Una luce calda e piacevole mi sta accogliendo con i suoi raggi.
Con una lentezza snervante alzo le palpebre, un movimento così semplice che a me richiede molto sforzo ed energie.
La testa fa così male che mi pare il cranio sia stato tagliato in due e lasciato così in modo che io ne possa soffrire ininterrottamente.
Guardo quello che mi circonda rimanendo un po’ interdetta.
È una stanza completamente estranea, non mi pare di esserci mai stata qui, non riconosco niente di tutto ciò che ne contiene.
La finestra è ornata da questa tenda color panna dalla quale i raggi solari filtrano illuminando la stanza.
Vicino al letto di una piazza nel quale sono sdraiata, c’è un comodino in fibra color panna e i cassetti azzurri, una scrivania elaborato con la stessa tecnica del comodino e dell’armadio a quattro ante.
I muri sono dipinti di un’altra tonalità di azzurro molto più scuro.
Mi guardo attorno domandandomi come io abbia fatto ad arrivare fino a qui.
Faccio per alzarmi aiutandomi con il gomito ma ogni minimo movimento è una fitta da tutte le parti al mio povero corpo mezzo scassato.
Decido che forse è meglio che stia ferma, aspetterò che qualcuno passi a trovarmi.
Continuo a guardare la stanza.
Non ha l’aria di una camera d’ospedale.
Allora dove sono finita?
Possibile che il paradiso sia fatto così?
Non è come me lo aspettavo e nemmeno com’è sempre stato descritto.
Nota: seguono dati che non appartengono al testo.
(** ExponentPart, optional: nothing, or [e]/[E], an optional sign and
    digits. *)
Definition exponent_opt (l : list ascii) : bool :=
  match l with
  | [] => true
  | e :: rest =>
      andb (one_of "eE" e)
           (match rest with
            | sign :: ds =>
                if one_of "+-" sign then all_of is_digit ds
                else all_of is_digit rest
            | [] => false
            end)
  end.

(** StrUnsignedDecimalLiteral: [Infinity], [. digits exponent?] or
    [digits (. digits?)? exponent?]. *)
Definition unsigned_decimal (l : list ascii) : bool :=
  if bool_decide (l = list_ascii_of_string "Infinity") then true
  else
    match l with
    | a :: rest =>
        if Ascii.eqb a "."
        then
          let tail := drop_while is_digit rest in
          andb (negb (bool_decide (tail = rest))) (exponent_opt tail)
        else
          let tail := drop_while is_digit l in
          andb (negb (bool_decide (tail = l)))
               (match tail with
                | d :: frac =>
                    if Ascii.eqb d "." then exponent_opt (drop_while is_digit frac)
                    else exponent_opt tail
                | [] => true
                end)
    | [] => false
    end.

(** The digits of a [0x], [0o] or [0b] literal, with their digit class. *)
Definition radix_literal (l : list ascii) : option ((ascii -> bool) * list ascii) :=
  match l with
  | z :: r :: ds =>
      if Ascii.eqb z "0"
      then if one_of "xX" r then Some (is_hex_digit, ds)
           else if one_of "oO" r then Some (is_octal_digit, ds)
           else if one_of "bB" r then Some (is_binary_digit, ds)
           else None
      else None
  | _ => None
  end.

Definition numeric_literal (l : list ascii) : bool :=
  match l with
  | [] => true
  | a :: rest =>
      match radix_literal l with
      | Some (digit, ds) => all_of digit ds
      | None =>
          if one_of "+-" a then unsigned_decimal rest else unsigned_decimal l
      end
  end.

Definition string_is_numeric (s : string) : bool :=
  numeric_literal (trim (list_ascii_of_string s)).

Definition isNaN (v : jsval) : bool :=
  match v with
  | JUndefined => true
  | JNull => false
  | JBool _ => false
  | JNum _ => false
  | JNaN => true
  | JStr s => negb (string_is_numeric s)
  | JArr _ => negb (string_is_numeric (to_string v))
  end.

End JS.
Export JS.


(** ** The query document built by [loadListData] (lines 288-462)

    The source builds [customQuery] by appending template literals. Each
    appended fragment is a [piece]; [render] gives its text, and the query
    string is the concatenation of the rendered pieces. *)

Module Caml.

(** [<FieldRef Name='c'/>] (line 334) or [<FieldRef Name='c' />] (lines 373,
    397, 419). *)
Inductive ref_style : Type := Tight | Spaced.

Inductive piece : Type :=
| Lit (text : string)
    (* a fixed fragment *)
| ViewField (name : string)
    (* <FieldRef Name='name' />, inside <ViewFields> *)
| Open (op : string)
    (* <op> *)
| Close (op : string)
    (* </op> *)
| FieldRef (name : string) (lookupId : bool) (style : ref_style)
    (* <FieldRef Name='name' LookupId='TRUE'/> when [lookupId], else the
       plain reference in the given style *)
| ValueElem (type : string) (text : string)
    (* <Value Type='type'>text</Value> *)
| Joins (direction list joinColumn : string)
    (* the <Joins> block of lines 442-450 *)
| ProjectedField (column list : string).
    (* <Field ShowField=... Type="Lookup" Name=... List=... /> *)

Definition dq : string := String (ascii_of_nat 34) EmptyString.
Definition nl : string := String (ascii_of_nat 10) EmptyString.

Fixpoint spaces (n : nat) : string :=
  match n with
  | O => EmptyString
  | S n' => String " "%char (spaces n')
  end.

(** A line of the multi-line template literal: newline, indentation, text. *)
Definition line (indent : nat) (text : string) : string :=
  nl +:+ spaces indent +:+ text.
Io non vedo soffici nuvole bianche e non vedo nemmeno nessun angelo, e il mio caro nonno dov’è?
Allora dev’essere il purgatorio. Ma… il purgatorio lo raggiungono i raggi solari?
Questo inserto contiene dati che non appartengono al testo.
Lemma mapM_io_Raise {A B} (f : A -> io B) l log e log' :
  mapM f l log = (Raise e, log') -> ∃ a log1 log2, a ∈ l ∧ f a log1 = (Raise e, log2).
Proof.
  revert log. induction l as [|a l IH]; intros log; cbn [mapM]; [by intros [=]|].
  unfold mbind at 1, io_bind at 1.
  destruct (f a log) as [[b|e1] log1] eqn:Ea.
  - unfold mbind at 1, io_bind at 1.
    destruct (mapM f l log1) as [[k|e2] log2] eqn:Ek; [by intros [=]|].
    intros [= <- <-]. destruct (IH _ Ek) as (a' & l1 & l2 & Ha' & Hf).
    exists a', l1, l2. split; [by right|done].
  - intros [= <- <-]. exists a, log, log1. split; [left|done].
Qed.

Lemma for_collect_io_Raise {A B} (body : A -> io (list B)) l log e log' :
  for_collect l body log = (Raise e, log') ->
  ∃ a log1 log2, a ∈ l ∧ body a log1 = (Raise e, log2).
Proof.
  unfold for_collect, fmap, io_fmap.
  destruct (mapM body l log) as [[k|e1] log1] eqn:E; [by intros [=]|].
  intros [= <- <-]. by eapply mapM_io_Raise.
Qed.

(** A loop whose passes all return and log their reads. *)
Lemma mapM_io_writes {A B} (f : A -> io B) (g : A -> B) (h : A -> list LpVariable) l log :
  (∀ a log1, a ∈ l -> f a log1 = (Ret (g a), log1 ++ h a)) ->
  mapM f l log = (Ret (g <$> l), log ++ (l ≫= h)).
Proof.
  revert log. induction l as [|a l IH]; intros log Hf; cbn [mapM].
  - simpl. by rewrite app_nil_r.
  - unfold mbind at 1, io_bind at 1. rewrite Hf by left.
    unfold mbind at 1, io_bind at 1. rewrite IH by (intros b l1 Hb; apply Hf; by right).
    cbn. by rewrite <- app_assoc.
Qed.

Lemma for_collect_io_writes {A B} (body : A -> io (list B)) (g : A -> list B)
    (h : A -> list LpVariable) l log :
  (∀ a log1, a ∈ l -> body a log1 = (Ret (g a), log1 ++ h a)) ->
  for_collect l body log = (Ret (l ≫= g), log ++ (l ≫= h)).
Proof.
  intros Hb. unfold for_collect, fmap, io_fmap. rewrite (mapM_io_writes _ g h) by done.
  f_equal. f_equal. clear. induction l as [|a l IH]; [done|]. simpl. f_equal. apply IH.
Qed.

Lemma urows_collected (out : outcome) (u : gmap (string * Z) LpVariable) (blks : list block)
    (log : list LpVariable) rows log' :
  for_collect blks (fun b : block =>
    let '(d, i, st, et) := b in
    uv ← lift (getitem u (d, i));
    val ← read_value out uv;
    if decide (val = Some 1)
    then mret [mkUncovered d i (strftime_HM st) (strftime_HM et) "Uncovered"]
    else mret []) log = (Ret rows, log') ->
  rows = uncovered_rows out u blks.
Proof.
  apply for_collect_io_Ret. intros [[[d i] st] et] log3 rb log4 _.
  cbn [blk_day blk_idx fst snd]. unfold mbind, io_bind, lift, getitem, read_value.
  destruct (u !! (d, i)) as [uv|]; [|by intros [=]].
  unfold uncovered_of. cbn [blk_day blk_idx blk_start blk_end fst snd].
  case_decide; unfold mret, io_ret; by intros [= <- _].
Qed.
Grazie al cavolo, chi ha detto che dopo la morte ci si riposa e che non si sente nessun dolore, sto male da cani. Non c’è centimetro del corpo che non mi faccia male.
Il piede mi prude ed io non posso grattarlo. Ripeto alla faccia della pace dopo la morte, non posso nemmeno grattarmi.
Dov’è il grande creatore, ho un paio di cosette da dirli.
Insomma, si è proprio divertito a rendermi la vita impossibile, si vede che non aveva proprio nulla da fare. Dopo che ha creato l’universo, la vita e tutto quello che li passava per la mente non c’era più nulla da creare così ha pensato bene di rendermi la vita impossibile. Come?
Beh per cominciare ha deciso che non andava bene che io rimanessi una normale studentessa come tutte le mie amiche e coetanee, mi ha fata mutare in una specie di supereroina, nascondendosi dietro l’aspetto del fascinoso Shirogane, facendomi combattere contro gli alieni. Va bene può anche starci, gliela passo anche, ma credo che abbia iniziato a esagerare facendomi conoscere il mio grande amore…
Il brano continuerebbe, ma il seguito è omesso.